11.5. No Waiver. The powers conferred upon the Lenders by this Agreement are solely to protect their respective rights hereunder and under the other Loan Documents and their respective interests in the Collateral and shall not impose any duty upon either of the Lenders to exercise any such powers. No omission or delay by either of the Lenders at any time to enforce any right or remedy reserved to it, or to require performance of any of the terms, covenants or provisions hereof by Borrower at any time designated, shall be a waiver of any such right or remedy to which such Lender is entitled, nor shall it in any way affect the right of such Lender to enforce such provisions thereafter.

11.6. Survival.
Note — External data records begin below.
(** [filter] on a different id is the deletion of the binding. *)
Lemma items_by_id_remove (k : string) (l : list InventoryItem) :
  items_by_id (remove_by_id k l) = delete k (items_by_id l).
Proof.
  induction l as [|x l IH]; [symmetry; apply delete_empty|].
  rewrite items_by_id_cons. unfold remove_by_id in *. simpl.
  destruct (String.eqb (id x) k) eqn:E; simpl.
  - apply eqb_id_true in E. subst k. by rewrite delete_insert_eq.
  - apply eqb_id_false in E. rewrite items_by_id_cons, IH.
    by rewrite delete_insert_ne.
Qed.

Lemma reducer_step_expected (s : InventoryState) (a : InventoryAction) :
  is_item_action a = true ->
  items_by_id (items (inventoryReducer s a)) =
  expected_step (items_by_id (items s)) a.
Proof.
  destruct a; try discriminate; intros _; simpl.
  - reflexivity.
  - apply items_by_id_replace.
  - apply items_by_id_remove.
Qed.

Lemma dispatch_all_expected (actions : list InventoryAction) :
  forall s : InventoryState,
    Forall (fun a => is_item_action a = true) actions ->
    items_by_id (items (dispatch_all s actions)) =
    expected_items (items_by_id (items s)) actions.
Proof.
  induction actions as [|a actions IH]; intros s Hall; [done|].
  apply Forall_cons in Hall as [Ha Hall].
  unfold dispatch_all, expected_items in *. simpl.
  rewrite IH by done. by rewrite reducer_step_expected.
Qed.

(** Distinct ids stay distinct. *)
Lemma dispatch_all_NoDup (actions : list InventoryAction) :
  forall s : InventoryState,
    Forall (fun a => is_item_action a = true) actions ->
    NoDup (ids (items s) ++ added_ids actions) ->
    NoDup (ids (items (dispatch_all s actions))).
Proof.
  induction actions as [|a actions IH]; intros s Hall Hnd.
  - simpl in *. by rewrite app_nil_r in Hnd.
  - apply Forall_cons in Hall as [Ha Hall].
    unfold dispatch_all in *. simpl. apply IH; [done|].
    destruct a; try discriminate; simpl in *.
    + change (NoDup (id payload :: ids (items s) ++ added_ids actions)).
      by rewrite Permutation_middle.
    + by rewrite ids_replace_by_id.
    + revert Hnd. rewrite !NoDup_app. intros (H1 & H2 & H3).
      pose proof (ids_remove_by_id_sublist payload (items s)) as Hsub.
      split_and!; [exact (sublist_NoDup _ _ H1 Hsub)| |done].
      intros x Hx. apply H2. exact (elem_of_sublist _ _ _ Hx Hsub).
Qed.

(** The same under the weaker condition that an id is free when it is
    added: an id may be added again after it was deleted. *)
Lemma dispatch_all_NoDup_fresh (actions : list InventoryAction) :
  forall s : InventoryState,
    Forall (fun a => is_item_action a = true) actions ->
    NoDup (ids (items s)) ->
    adds_fresh (items_by_id (items s)) actions ->
    NoDup (ids (items (dispatch_all s actions))).
Proof.
  induction actions as [|a actions IH]; intros s Hall Hnd Hfresh; [done|].
  apply Forall_cons in Hall as [Ha Hall]. destruct Hfresh as [Hfree Hfresh].
  unfold dispatch_all in *. simpl. apply IH; [done| |].
  - destruct a; try discriminate; simpl.
    + apply NoDup_cons. split; [|done]. by apply items_by_id_lookup_None.
    + by rewrite ids_replace_by_id.
    + exact (sublist_NoDup _ _ Hnd (ids_remove_by_id_sublist payload (items s))).
  - by rewrite reducer_step_expected.
Qed.

(** With distinct ids the list and the map hold the same items. *)
Lemma elem_of_items_by_id (l : list InventoryItem) (item : InventoryItem) :
  NoDup (ids l) ->
  item ∈ l <-> items_by_id l !! id item = Some item.
Proof.
  intros Hnd. unfold items_by_id.
  rewrite <- elem_of_list_to_map.
  - rewrite list_elem_of_fmap. split.
    + intros H. by exists item.
    + intros (y & Hy & Hin). by simplify_eq.
  - rewrite <- list_fmap_compose. exact Hnd.
Qed.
All agreements, representations and warranties contained in this Agreement, the Notes and the other Loan Documents or in any document delivered pursuant hereto or thereto shall be for the benefit of the Lenders and shall survive the execution and delivery of this Agreement and the expiration or other termination of this Agreement.

11.7. Successors and Assigns. The provisions of this Agreement and the other Loan Documents shall inure to the benefit of and be binding on Borrower and its permitted assigns (if any). Borrower shall not assign its obligations under this Agreement, the Notes or any of the other Loan Documents without each of the Lenders’ express prior written consent, and any such attempted assignment shall be void and of no effect. Either Lender may assign, transfer, or endorse its rights hereunder and under the other Loan Documents without prior notice to Borrower, and all of such rights shall inure to the benefit of such Lender’s successors and assigns.
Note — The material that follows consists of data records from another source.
(** Whitespace in the sense of [str.isspace], which is what [str.strip()]
    removes. *)
Definition isspace (c : char) : bool :=
  ((9 <=? c) && (c <=? 13) || (28 <=? c) && (c <=? 32)
   || (c =? 133) || (c =? 160) || (c =? 5760)
   || (8192 <=? c) && (c <=? 8202)
   || (c =? 8232) || (c =? 8233) || (c =? 8239) || (c =? 8287)
   || (c =? 12288))%N.

Fixpoint lstrip (s : str) : str :=
  match s with
  | [] => []
  | c :: s' => if isspace c then lstrip s' else s
  end.

Definition rstrip (s : str) : str := rev (lstrip (rev s)).

(** [s.strip()] *)
Definition strip (s : str) : str := rstrip (lstrip s).

End PyStr.
Export PyStr.

(** ** Python dictionaries *)

Module PyDict.

Definition dict (V : Type) := list (str * V).

(** [d.get(k)] *)
Fixpoint dict_get {V} (k : str) (d : dict V) : option V :=
  match d with
  | [] => None
  | (k', v) :: d' => if str_eqb k k' then Some v else dict_get k d'
  end.

(** [k in d] *)
Definition dict_contains {V} (k : str) (d : dict V) : bool :=
  match dict_get k d with Some _ => true | None => false end.

(** [d.get(k, default)] *)
Definition dict_get_default {V} (k : str) (default : V) (d : dict V) : V :=
  match dict_get k d with Some v => v | None => default end.

(** [d[k] = v]: an existing key keeps its place and takes the new value, a
    new key goes last. *)
Fixpoint dict_set {V} (k : str) (v : V) (d : dict V) : dict V :=
  match d with
  | [] => [(k, v)]
  | (k', v') :: d' =>
      if str_eqb k k' then (k', v) :: d' else (k', v') :: dict_set k v d'
  end.

Definition dict_keys {V} (d : dict V) : list str := map fst d.

End PyDict.
Export PyDict.

(** ** Python floats and the [.2f] format *)

Module PyFloat.

(** A Python [float] is an IEEE 754 binary64 number. *)
Definition float := spec_float.

Definition prec : Z := 53.
Definition emax : Z := 1024.

(** [x - y] on floats *)
Definition float_sub (x y : float) : float := SFsub prec emax x y.

Definition is_finite (x : float) : bool :=
  match x with
  | S754_zero _ | S754_finite _ _ _ => true
  | S754_infinity _ | S754_nan => false
  end.

Definition digit (n : N) : char := (48 + n)%N.

Fixpoint uint_digits (d : Decimal.uint) : str :=
  match d with
  | Decimal.Nil => []
  | Decimal.D0 d' => digit 0 :: uint_digits d'
  | Decimal.D1 d' => digit 1 :: uint_digits d'
  | Decimal.D2 d' => digit 2 :: uint_digits d'
  | Decimal.D3 d' => digit 3 :: uint_digits d'
  | Decimal.D4 d' => digit 4 :: uint_digits d'
  | Decimal.D5 d' => digit 5 :: uint_digits d'
  | Decimal.D6 d' => digit 6 :: uint_digits d'
  | Decimal.D7 d' => digit 7 :: uint_digits d'
  | Decimal.D8 d' => digit 8 :: uint_digits d'
  | Decimal.D9 d' => digit 9 :: uint_digits d'
  end.

(** The decimal numeral of a natural number, without leading zeros. *)
Definition decimal (n : N) : str := uint_digits (N.to_uint n).

(** The value [m * 2^e] in hundredths, rounded to the nearest integer, a tie
    going to the even one: the correctly rounded conversion that [format]
    applies to the exact value of the float. *)
Definition hundredths (m : positive) (e : Z) : N :=
  match e with
  | Zneg p =>
      let d := (2 ^ Npos p)%N in
      let n := (100 * Npos m)%N in
      let q := (n / d)%N in
      let r := (n mod d)%N in
      match (2 * r ?= d)%N with
      | Lt => q
      | Gt => (q + 1)%N
      | Eq => if N.even q then q else (q + 1)%N
      end
  | _ => (100 * Npos m * 2 ^ Z.to_N e)%N
  end.

Definition sign_prefix (s : bool) : str := if s then lit "-" else [].

(** [f"{x:.2f}"] *)
Definition format_2f (x : float) : str :=
  match x with
  | S754_nan => lit "nan"
  | S754_infinity s => sign_prefix s ++ lit "inf"
  | S754_zero s => sign_prefix s ++ lit "0.00"
  | S754_finite s m e =>
      let h := hundredths m e in
      sign_prefix s ++ decimal (h / 100)
        ++ lit "." ++ [digit ((h mod 100) / 10); digit (h mod 10)]
  end.

End PyFloat.
Export PyFloat.

(** ** JSON values *)

#[local] Unset Elimination Schemes.
Inductive json : Type :=
| JNull
| JBool (b : bool)
| JInt (n : Z)
| JFloat (x : float)
| JStr (s : str)
| JArr (items : list json)
| JObj (fields : list (str * json)).
#[local] Set Elimination Schemes.

(** The name of the Python type a parsed JSON value has, as it appears in
    error messages. *)
Definition type_name (v : json) : str :=
  match v with
  | JNull => lit "NoneType"
  | JBool _ => lit "bool"
  | JInt _ => lit "int"
  | JFloat _ => lit "float"
  | JStr _ => lit "str"
  | JArr _ => lit "list"
  | JObj _ => lit "dict"
  end.

(** Truth value of a parsed JSON value, as [if v] and [not v] test it. *)
Definition truthy (v : json) : bool :=
  match v with
  | JNull => false
  | JBool b => b
  | JInt n => negb (Z.eqb n 0)
  | JFloat (S754_zero _) => false
  | JFloat _ => true
  | JStr s => match s with [] => false | _ => true end
  | JArr l => match l with [] => false | _ => true end
  | JObj d => match d with [] => false | _ => true end
  end.

(** ** Exceptions *)

(** The instances of [Exception]: what the operations of the handler, Flask
    and the client raise on failure.  [exn_str] is [str(e)]. *)
Inductive exn_class := IndexError | TypeError | AttributeError | OtherException.

Record exn := Exn { exn_class_of : exn_class; exn_str : str }.

(** Exceptions that are not instances of [Exception]: a clause
    [except Exception] does not catch them. *)
Inductive base_exception := KeyboardInterrupt | SystemExit | GeneratorExit.

(** Whatever can be raised. *)
Inductive raised :=
| Exception (e : exn)
| BaseOnly (b : base_exception).

(** A value, or what was raised instead; [result] is for the operations that
    raise instances of [Exception] only. *)
Inductive result_of (E A : Type) : Type :=
| Ok (a : A)
| Err (e : E).
Arguments Ok {E A} a.
Arguments Err {E A} e.

Abbreviation result := (result_of exn).

(** [l[i]] on a list *)
Definition list_index {A} (l : list A) (i : nat) : result A :=
  match nth_error l i with
  | Some a => Ok a
  | None => Err (Exn IndexError (lit "list index out of range"))
  end.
11.8. Governing Law. This Agreement, the Notes and the other Loan Documents have been negotiated and delivered to the Lenders in the State of California, and shall have been accepted by the Lenders in the State of California. Payment to the Lenders by Borrower of the Secured Obligations is due in the State of California. This Agreement, the Notes and the other Loan Documents shall be governed by, and construed and enforced in accordance with, the laws of the State of California, excluding conflict of laws principles that would cause the application of laws of any other jurisdiction.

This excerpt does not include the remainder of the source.